How do you calculate the pH when the following substances are added to a buffer.(all of the solutions are at .10M conc.)
The buffer: 50mL NH3 + 50mL NH4NO3
1) 10mL buffer + 6mL water
2)10mL buffer + 5mL water +1mL HCl
3)10mL buffer + 6mL HCl
4)10mL buffer + 5mL water + 1mL NaOH
I'm really confused on how the equations are set up for these types of problems (buffer solns).
Thanks
fgs
To calculate the pH of a buffer solution, you need to consider the equilibrium reactions that occur between the acid and its conjugate base in the presence of water.
In this case, the buffer solution consists of NH3 (ammonia) and NH4NO3 (ammonium nitrate). When NH3 reacts with water, it forms NH4+ and OH- ions according to the equation:
NH3 + H2O ⇌ NH4+ + OH-
First, let's determine the initial concentrations of NH3, NH4+, and OH- in the buffer solution.
NH3:
Concentration of NH3 in 50 mL = 0.10 M * (50 mL / 100 mL) = 0.05 M
NH4+:
Concentration of NH4+ in 50 mL = 0.10 M * (50 mL / 100 mL) = 0.05 M
OH-:
Concentration of OH- in 50 mL of water = 10^-7 M (at room temperature)
Now, let's go through each scenario and calculate the resulting pH:
1) 10 mL buffer + 6 mL water:
Since water does not react with the components of the buffer, the concentrations of NH3, NH4+, and OH- will remain the same. Therefore, the pH will stay constant.
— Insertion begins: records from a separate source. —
(** A ratchet request passes the guard only when the caller is a proven
    participant and the request is well formed: between one and 500 keys, at most
    one per device, every text in the base64url alphabet and within its bound, and
    every device either the caller's own or one already enrolled in the
    conversation that belongs to a proven participant. *)
Theorem relay_request_checked t c caller sid keys granted :
  tables_ok t -> text_ok caller = true ->
  authorizeSessionKeyRelay pepper ring t c caller sid keys = Granted granted ->
  proven t c caller /\
  1 <= Z.of_nat (length granted) <= MAX_RELAY_KEYS /\
  NoDup (map pl_deviceId granted) /\
  forall k, k ∈ granted -> payload_ok k /\
    exists o, owner_of (tb_devices t) (pl_deviceId k) = Some o /\ proven t c o /\
      (o = caller \/ exists r, r ∈ tb_sessionKeys t /\ sr_conversation r = c /\ sr_device r = pl_deviceId k).
Proof.
  intros Ht Hcaller Hg. apply relay_granted in Hg as (Hn & Hp & Hk); [|done..].
  apply normalizeKeys_ok in Hn as (Hne & Hlen & Hnd & Hok). split_and!; [done| |done|done|].
  - destruct granted; [done|]. cbn. lia.
  - intros k Hin. split; [by apply Hok|by apply Hk].
Qed.

Lemma initial_loop_ok entries cts : forall m m',
  NoDup m.*1 -> (forall d e, (d, e) ∈ m -> d = in_deviceId e /\
    isBase64Standard (JStr (in_encryptedKey e)) MAX_KEY_B64 = true) ->
  Z.of_nat (length m) <= MAX_INITIAL_SESSION_KEYS ->
  initial_loop entries cts m = Granted m' ->
  NoDup m'.*1 /\ Z.of_nat (length m') <= MAX_INITIAL_SESSION_KEYS /\
  (m <> [] \/ entries <> [] -> m' <> []) /\
  (forall d e, (d, e) ∈ m' -> d = in_deviceId e /\
    isBase64Standard (JStr (in_encryptedKey e)) MAX_KEY_B64 = true).
Proof.
  induction entries as [|[d v] entries IH]; cbn [initial_loop]; intros m m' Hn Hm Hl Hg.
  { simplify_eq. split_and!; naive_solver. }
  destruct (_ || _); [done|]. destruct (negb (isBase64Standard v _)) eqn:E2; [done|].
  destruct (negb (absent_or _ _ _)); [done|]. destruct (_ && negb _) eqn:E4; [done|].
  apply negb_false_iff in E2. destruct v as [| | | |ek| |]; try done. cbn [text_of default] in Hg.
  apply IH in Hg as (Hn' & Hlen & Hne & Hel).
  - split_and!; [done|done| |done]. intros _. apply Hne. left. apply map_set_not_nil.
  - auto with nyx.
  - intros d' e Hin. apply map_set_elem in Hin as [[-> ->]|Hin]; [|by apply Hm]. done.
  - apply andb_false_iff in E4 as [E4|E4].
    + bools. match goal with |- context [map_set d ?e m] => destruct (map_set_length d e m) end; lia.
    + apply negb_false_iff, bool_decide_eq_true in E4 as [y Hy]. rewrite (map_set_old _ _ _ _ Hy). done.
Qed.

Lemma check_owners_ok allowed owners entries l :
  check_owners allowed owners entries = Granted l ->
  l = entries /\ forall e, e ∈ entries -> exists o, assoc (in_deviceId e) owners = Some (Some o) /\ o ∈ allowed.
Proof.
  revert l; induction entries as [|e entries IH]; cbn [check_owners]; intros l Hc.
  { simplify_eq. split; [done|]. intros e He. by apply not_elem_of_nil in He. }
  destruct (assoc (in_deviceId e) owners) as [[o|]|] eqn:Ea; try done. case_bool_decide as Ho; [|done].
  cbn [negb] in Hc. destruct (check_owners _ _ entries) as [l'|]; [|done]. simplify_eq.
  destruct (IH l' eq_refl) as [-> Hall]. split; [done|].
  intros x [->|Hx]%elem_of_cons; [by exists o|by apply Hall].
Qed.

(** Creating a conversation enrols only devices of its participants. When the
    initial session keys are accepted there is at least one and at most 500, one
    per device, each key is standard base64 of at most 8 KB, and every device
    exists and belongs to one of the users the conversation is created for. *)
Theorem initial_keys_owned t allowed ks cts entries :
  tables_ok t ->
  authorizeInitialSessionKeys t allowed ks cts = Granted entries ->
  1 <= Z.of_nat (length entries) <= MAX_INITIAL_SESSION_KEYS /\
  NoDup (map in_deviceId entries) /\
  forall e, e ∈ entries ->
    isBase64Standard (JStr (in_encryptedKey e)) MAX_KEY_B64 = true /\
    exists o, owner_of (tb_devices t) (in_deviceId e) = Some o /\ o ∈ allowed.
Proof.
  intros Ht. unfold authorizeInitialSessionKeys.
  destruct (initial_loop _ _ _) as [m|] eqn:Em; [|done].
  destruct (ks.*1) as [|d ds] eqn:Ek; [done|]. rewrite <- Ek. intros Hc.
  apply check_owners_ok in Hc as [-> Hall].
  apply initial_loop_ok in Em as (Hn & Hlen & Hne & Hel);
    [|constructor|by intros ? ? ?%not_elem_of_nil|done].
  assert (Hd : map in_deviceId m.*2 = m.*1).
  { clear -Hel. induction m as [|[x e] m IH]; [done|]. cbn.
    rewrite IH by (intros; apply Hel; set_solver). destruct (Hel x e) as [-> _]; [set_solver|done]. }
  split_and!.
  - rewrite length_fmap. assert (m <> []) by (apply Hne; right; by destruct ks). destruct m; [done|cbn; lia].
  - by rewrite length_fmap.
  - by rewrite Hd.
  - intros e He. split.
    + apply list_elem_of_fmap in He as ([x y] & -> & He). by apply Hel in He as [_ He].
    + destruct (Hall e He) as (o & Ho & Hin). destruct (found_owner t _ _ _ Ht Ho) as (u & [= <-] & _ & _ & Hu).
      exists o. split; [done|]. rewrite set_of_elem in Hin. by apply list_elem_of_filter in Hin as [_ ?].
Qed.
End GuardLemmas.

(** In-memory tables, for the concrete runs. *)
Module ToyGuard.
#[export] Instance toy_guard : GuardDb := {|
  find_bootstrapOwners t c := Ok (map (fun r => owner_of (tb_devices t) (sr_device r))
    (filter (fun r => sr_conversation r = c /\ sr_issuedByServer r = true) (tb_sessionKeys t)));
  find_receipts t c tags := Ok (map rc_userTag (filter (fun r => rc_conversation r = c /\
    match rc_userTag r with Some g => bool_decide (g ∈ tags) | None => false end = true) (tb_receipts t)));
  find_devices t ids := Ok (filter (fun r => dv_id r ∈ ids) (tb_devices t));
  find_enrolled t c ids := Ok (map sr_device
    (filter (fun r => sr_conversation r = c /\ sr_device r ∈ ids) (tb_sessionKeys t)));
  createMany_sessionKeys t rows := Ok (rows ++ t);
  buffer_base64url s := match of_js s with
    | Some text => match bytesFromBase64Url text with Ok b => b | Err _ => [] end
    | None => [] end |}.

Lemma map_filter_elem {A B} (f : A -> B) (P : A -> Prop) `{forall x, Decision (P x)} l y :
  y ∈ map f (filter P l) <-> exists x, x ∈ l /\ P x /\ y = f x.
Proof. rewrite list_elem_of_fmap. setoid_rewrite list_elem_of_filter. naive_solver. Qed.

#[export] Instance toy_guard_laws : GuardDbLaws.
Proof.
  split; cbn.
  - intros t c l o [= <-]. rewrite map_filter_elem. naive_solver.
  - intros t c tags l o [= <-]. rewrite map_filter_elem. split.
    + intros (r & Hr & [Hc Hg] & ->). destruct (rc_userTag r) as [g|] eqn:E; [|done].
      apply bool_decide_eq_true in Hg. exists r, g. auto.
    + intros (r & g & Hr & Hc & Hg & Hin & ->). exists r. rewrite Hg, bool_decide_eq_true. auto.
  - intros t ids l r [= <-]. rewrite list_elem_of_filter. tauto.
  - intros t c ids l d [= <-]. rewrite map_filter_elem. naive_solver.
  - intros t rows t' [= <-]. done.
Qed.
End ToyGuard.

Section GuardWitnesses.
Import Guard Toy ToyServer ToyMembers ToyGuard.

(** One device of one user, enrolled when the conversation was created. *)
Definition demo_tables : guard_tables :=
  mkTables [] [] [mkDeviceRow (js "dev") (Some (js "user-1"))]
    [mkSk (js "conv") (js "s0") (js "dev") [] None true true].

Definition demo_key : jsval :=
  JObj [(js "deviceId", JStr (js "dev")); (js "encryptedKey", JStr (js "QUJD"))].

Lemma demo_tables_ok : tables_ok demo_tables.
Proof.
  split; [apply NoDup_singleton|]. intros d Hd. apply list_elem_of_singleton in Hd as ->.
  exists (js "user-1"). repeat split. discriminate.
Qed.

Lemma relay_cannot_mint_membership_witness :
  match demo_ring2 with
  | Ok r => exists t', post_ratchet (js "p") r demo_tables (Some (js "user-1")) true (js "conv") (JStr (js "s1"))
        (JArr [demo_key]) = Ok t' /\
      forall c u, proven (js "p") r t' c u <-> proven (js "p") r demo_tables c u
  | Err _ => False
  end.
Proof.
  destruct demo_ring2 as [r|] eqn:E; [|vm_compute in E; discriminate E].
  destruct (post_ratchet (js "p") r demo_tables (Some (js "user-1")) true (js "conv") (JStr (js "s1"))
    (JArr [demo_key])) as [t'|] eqn:Et.
  2: { vm_compute in E. injection E as <-. vm_compute in Et. discriminate Et. }
  exists t'. split; [reflexivity|].
  refine (proj1 (relay_cannot_mint_membership (js "p") r (demo_ring_ok r E) demo_tables t' demo_tables_ok _)).
  apply rtc_once. refine (rs_post _ _ _ _ _ _ _ _ _ _ Et). intros caller [= <-]. vm_compute. reflexivity.
Defined.

Lemma relay_request_checked_witness :
  match demo_ring2 with
  | Ok r => match authorizeSessionKeyRelay (js "p") r demo_tables (js "conv") (js "user-1")
        (JStr (js "s1")) (JArr [demo_key]) with
    | Granted granted => proven (js "p") r demo_tables (js "conv") (js "user-1")
    | Denied _ _ => False end
  | Err _ => False
  end.
Proof.
  destruct demo_ring2 as [r|] eqn:E; [|vm_compute in E; discriminate E].
  destruct (authorizeSessionKeyRelay (js "p") r demo_tables (js "conv") (js "user-1")
    (JStr (js "s1")) (JArr [demo_key])) as [granted|] eqn:Eg.
  - exact (proj1 (relay_request_checked (js "p") r (demo_ring_ok r E) demo_tables (js "conv")
      (js "user-1") (JStr (js "s1")) (JArr [demo_key]) granted demo_tables_ok eq_refl Eg)).
  - vm_compute in E. injection E as <-. vm_compute in Eg. discriminate Eg.
Defined.

Lemma initial_keys_owned_witness :
  exists entries, authorizeInitialSessionKeys demo_tables [js "user-1"]
      [(js "dev", JStr (js "QUJD"))] [] = Granted entries /\ NoDup (map in_deviceId entries).
Proof.
  destruct (authorizeInitialSessionKeys demo_tables [js "user-1"] [(js "dev", JStr (js "QUJD"))] [])
    as [entries|] eqn:E; [|vm_compute in E; discriminate E].
  exists entries. split; [reflexivity|].
  exact (proj1 (proj2 (initial_keys_owned demo_tables [js "user-1"] [(js "dev", JStr (js "QUJD"))] []
    entries demo_tables_ok E))).
Defined.
End GuardWitnesses.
2) 10 mL buffer + 5 mL water + 1 mL HCl:
HCl is a strong acid that dissociates completely in water, so it will donate H+ ions to the solution. In this case, the concentration of H+ ions will increase.
H+:
Concentration of H+ from 1 mL of HCl = 0.10 M * (1 mL / 100 mL) = 0.001 M
Using the Henderson-Hasselbalch equation: pH = pKa + log ([A-]/[HA]), where [A-] is the concentration of the conjugate base and [HA] is the concentration of the acid in the buffer solution.
NH3 acts as the base (A-) and NH4+ acts as the conjugate acid (HA). The pKa of NH4+/NH3 is around 9.25.
pH = 9.25 + log ([0.05 M]/[0.05 M + 0.001 M])
3) 10 mL buffer + 6 mL HCl:
Similar to scenario 2, the HCl will increase the concentration of H+ ions.
H+:
Concentration of H+ from 6 mL of HCl = 0.10 M * (6 mL / 100 mL) = 0.006 M
pH = 9.25 + log ([0.05 M]/[0.05 M + 0.006 M])
4) 10 mL buffer + 5 mL water + 1 mL NaOH:
NaOH is a strong base that dissociates completely in water, so it will react with H+ ions.
OH-:
Concentration of OH- from 1 mL of NaOH = 0.10 M * (1 mL / 100 mL) = 0.001 M
H+ + OH- ⇌ H2O
The OH- will react with the H+ ions present in the buffer solution, leading to a decrease in H+ concentration.
Using the Henderson-Hasselbalch equation again:
pH = 9.25 + log ([0.05 M]/[0.05 M + 0.001 M])
Note: The Henderson-Hasselbalch equation assumes that the concentration of water is constant and can be neglected, so the dilution of the solution does not significantly affect the pH.